Pensado como uma cartilha virtual, o material traça alguns direcionamentos técnicos ao servidor público (e demais pessoas interessadas) para o atendimento a essas pessoas nas unidades da administração pública estadual.
Cartilha orientadora
A iniciativa é da Coordenação Geral de Apoio aos Programas de Defesa da Cidadania (CGAPDC), órgão vinculado ao governo do estado de São Paulo. O documento oferece ferramentas para o atendimento das populações histórica e socialmente excluídas, considerando as dimensões étnico-raciais, geracional, de orientação sexual e de identidade de gênero. Outros segmentos contemplados pela cartilha são as populações tradicionais (povos indígenas), pessoas com deficiência, em situação de rua, analfabetos, iletrados e idosos.
"A ideia é que as orientações contidas nesta cartilha estejam em permanente discussão para melhor acolher esses grupos. Certamente necessitará de atualizações em um futuro próximo", explica Deborah Malheiros, 56, coordenadora da CGAPDC e uma das responsáveis pelo projeto.
Deborah conta que a concepção do material levou mais de um ano e recebeu a ajuda de 17 diferentes órgãos do estado, entre coordenações e conselhos da Secretaria de Justiça, além das Secretarias da Pessoa com Deficiência e do Desenvolvimento Social. Também contou com a colaboração de especialistas e lideranças dos segmentos atendidos, que levantaram as principais dificuldades enfrentadas por essas populações quando atendidas nas unidades da administração pública.
Depois de identificarem as demandas de cada segmento, por meio de entrevistas, reuniões e consultas, Deborah e a equipe da CGAPDC organizaram rodas de conversas com lideranças, especialistas e as secretarias que prestam serviços a esses grupos.
"Foi um processo que levou mais de um ano. Isso porque achávamos de extrema importância o diálogo com os diferentes segmentos em questão — afinal, seriam eles os responsáveis por validar ou não as orientações desta cartilha", diz a coordenadora.
Não deduza, pergunte
O material é dividido em oito partes que abordam os diferentes segmentos populacionais contemplados. Cada capítulo apresenta uma série de orientações técnicas para o atendimento desses grupos. Também conta com um capítulo de conceitos e informações sobre os diferentes órgãos vinculados ao Estado.
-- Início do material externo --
(** * photutils.datasets.make: synthetic images from parametric models

    A shallow embedding of [photutils/datasets/make.py] and the properties
    of its renderer, Gaussian adapter, random table generator and Poisson
    noise routine.

    Conventions of the embedding:
    - a float64 is a primitive binary64 [float];
    - a numpy array is a shape with its elements in row-major order;
    - an astropy [Table] is the ordered list of its named columns;
    - a model is an astropy model: the finite map of its parameter values,
      [param_names] being the set of its keys; [setattr] replaces the value
      of a parameter, and [getattr] gives the [Parameter] object, which
      keeps no value of its own and reads the model each time it is used;
    - a Python [dict] is an association list in insertion order, the order
      in which [items()] yields it;
    - a raised exception is tagged with the place that raised it: a
      statement of the function itself ([Here]) or a call into numpy,
      astropy or the random generator ([Inside]). *)

From Stdlib Require Import ZArith Floats.PrimFloat Uint63.
From stdpp Require Import base option list gmap strings pretty.

Local Open Scope Z_scope.

(** ** Exceptions and results *)

Inductive pyexc : Type :=
  | ValueError (msg : string)
  | TypeError (msg : string)
  | KeyError (key : string)
  | IndexError (msg : string)
  | AttributeError (msg : string)
  | UnboundLocalError (name : string).

Inductive raised : Type :=
  | Here (e : pyexc)
  | Inside (callee : string) (e : pyexc).

Inductive result (A : Type) : Type :=
  | Ok (a : A)
  | Err (r : raised).
Arguments Ok {A} a.
Arguments Err {A} r.

Definition bind {A B} (r : result A) (k : A → result B) : result B :=
  match r with
  | Ok a => k a
  | Err e => Err e
  end.

Notation "'let?' x := e 'in' k" := (bind e (λ x, k))
  (at level 10, x pattern, e at level 100, k at level 200,
   format "'[v' 'let?'  x  :=  e  'in' '/' k ']'").

(** The outcome of a call into a collaborator, as the caller sees it. *)
Definition calling {A} (callee : string) (r : pyexc + A) : result A :=
  match r with
  | inl e => Err (Inside callee e)
  | inr a => Ok a
  end.

Definition is_ok {A} (r : result A) : bool :=
  match r with Ok _ => true | Err _ => false end.

(** The quotation mark, for the messages and templates that hold one. *)
Definition dquote : string := String (Ascii.ascii_of_nat 34) EmptyString.

(** ** Association lists: table columns and dict items *)

Section Assoc.
Context {V : Type}.

Fixpoint assoc (k : string) (l : list (string * V)) : option V :=
  match l with
  | [] => None
  | (k', v) :: l' => if decide (k' = k) then Some v else assoc k l'
  end.

(** [d[k] = v]: an existing key keeps its place, a new one goes last. *)
Fixpoint assoc_set (k : string) (v : V) (l : list (string * V))
  : list (string * V) :=
  match l with
  | [] => [(k, v)]
  | (k', v') :: l' =>
      if decide (k' = k) then (k, v) :: l' else (k', v') :: assoc_set k v l'
  end.

(** [del d[k]] *)
Fixpoint assoc_del (k : string) (l : list (string * V)) : list (string * V) :=
  match l with
  | [] => []
  | (k', v') :: l' =>
      if decide (k' = k) then l' else (k', v') :: assoc_del k l'
  end.
End Assoc.

(** ** numpy arrays *)

Record ndarray (A : Type) : Type := NdArray { shape : list Z; data : list A }.
Arguments NdArray {A} shape data.
Arguments shape {A} _.
Arguments data {A} _.

Module np.

Definition pi : float := 0x1.921fb54442d18p+1%float.

(** Number of elements of an array of the given shape. *)
Definition size (dims : list Z) : Z := foldr Z.mul 1 dims.

(** The multi-index of the [f]-th element in row-major order. *)
Fixpoint unravel (dims : list Z) (f : Z) : list Z :=
  match dims with
  | [] => []
  | d :: dims' => (f / size dims') `mod` d :: unravel dims' f
  end.

Fixpoint ravel (dims idx : list Z) : Z :=
  match dims, idx with
  | _ :: dims', i :: idx' => i * size dims' + ravel dims' idx'
  | _, _ => 0
  end.

(** What [image_shape] may be bound to: a tuple of ints, or an array. *)
Inductive shape_arg : Type :=
  | Shape (dims : list Z)
  | Array (a : ndarray float).

(** How numpy reads an argument as a shape.  A tuple of ints is taken as
    it is.  An array is read as the sequence of its items along the first
    axis, and an item of a float64 array (a float, or a sub-array) is no
    integer; only an array that is empty along its first axis reads as the
    empty shape. *)
Definition as_dims (callee : string) (s : shape_arg) : result (list Z) :=
  match s with
  | Shape dims => Ok dims
  | Array a =>
      match shape a with
      | 0 :: _ => Ok []
      | _ => Err (Inside callee
               (TypeError "expected a sequence of integers or a single integer"))
      end
  end.

(** [np.zeros(shape, dtype=np.float64)] *)
Definition zeros (s : shape_arg) : result (ndarray float) :=
  let? dims := as_dims "numpy.zeros" s in
  if forallb (Z.leb 0) dims
  then Ok (NdArray dims (replicate (Z.to_nat (size dims)) 0%float))
  else Err (Inside "numpy.zeros"
              (ValueError "negative dimensions are not allowed")).

(** [np.indices(dimensions)]: one index grid per dimension; iterating over
    the result yields the grids in turn. *)
Definition index_grid (dims : list Z) (axis : nat) : ndarray Z :=
  NdArray dims
    ((λ f, default 0 (unravel dims f !! axis)) <$> seqZ 0 (size dims)).

Definition indices (s : shape_arg) : result (list (ndarray Z)) :=
  let? dims := as_dims "numpy.indices" s in
  Ok (index_grid dims <$> seq 0 (length dims)).

(** [b] broadcasts to the shape [a]: aligned at the last axis, each of its
    dimensions is 1 or the dimension of [a]. *)
Fixpoint broadcasts_rev (b a : list Z) : bool :=
  match b, a with
  | [], _ => true
  | db :: b', da :: a' =>
      (bool_decide (db = da) || bool_decide (db = 1)) && broadcasts_rev b' a'
  | _ :: _, [] => false
  end.

Definition broadcasts (b a : list Z) : bool :=
  broadcasts_rev (reverse b) (reverse a).

(** The element of [b] that is added to the [f]-th element of an array
    of shape [dims]. *)
Definition broadcast_get (b : ndarray float) (dims : list Z) (f : Z) : float :=
  let idx := drop (length dims - length (shape b)) (unravel dims f) in
  let idx := zip_with (λ d i, if bool_decide (d = 1) then 0 else i)
               (shape b) idx in
  default 0%float (data b !! Z.to_nat (ravel (shape b) idx)).

(** [a += b] *)
Definition iadd (a b : ndarray float) : result (ndarray float) :=
  if broadcasts (shape b) (shape a)
  then Ok (NdArray (shape a)
             (imap (λ f x, (x + broadcast_get b (shape a) (Z.of_nat f))%float)
                (data a)))
  else Err (Inside "numpy.add"
              (ValueError "operands could not be broadcast together")).

(** [np.any(data < 0)] *)
Definition any_negative (a : ndarray float) : bool :=
  existsb (λ x, (x <? 0)%float) (data a).

End np.

(** [y, x = grids]: unpacking into exactly two targets. *)
Definition unpack2 {A} (l : list A) : result (A * A) :=
  match l with
  | [y; x] => Ok (y, x)
  | [] | [_] =>
      Err (Here (ValueError
        ("not enough values to unpack (expected 2, got "
           +:+ pretty (length l) +:+ ")")))
  | _ => Err (Here (ValueError "too many values to unpack (expected 2)"))
  end.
Em resumo, o material visa atender três objetivos: ampliar o conhecimento dos servidores (e terceirizados) sobre as especificidades das populações vulneráveis; subsidiar as ações de atendimento nas relações entre atendentes e esses grupos; e viabilizar maior acesso aos serviços disponibilizados pelo poder público.
No capítulo sobre a população LGBT, por exemplo, o texto busca direcionar os servidores a tratar a pessoa de acordo com o gênero que ela se apresenta: "se feminino, use o pronome de tratamento 'senhora'; se masculino, 'senhor'. No caso de dúvidas, pergunte: 'qual o seu nome?' ou 'como devo te chamar?'. Não deduza".
"Nós temos que repensar as nossas práticas diárias. 'Respeito' talvez seja a palavra que melhor consiga ilustrar esse trabalho", comenta Marcelo Gallego, 42, coordenador estadual de políticas para a diversidade sexual.
"Achei uma iniciativa interessante e, quanto à cartilha, é bem didática para quem não tem familiaridade com as pautas em questão", avalia Cristiane. "Só fica o questionamento quanto à eficácia desse orientador, se será algo que os órgãos públicos se valerão, ou se vai ser algo 'para inglês' ver'", comenta a jovem após analisar o material.
O Orientador foi pensado como uma cartilha virtual e está disponível no site da Secretaria de Justiça e Cidadania, podendo ser utilizado por outros setores e pela população em geral. Também foram impressas 100 cópias e distribuídas entres os órgãos vinculados ao governo do estado.
*Nome fictício, pois a personagem preferiu não ter a identidade divulgada.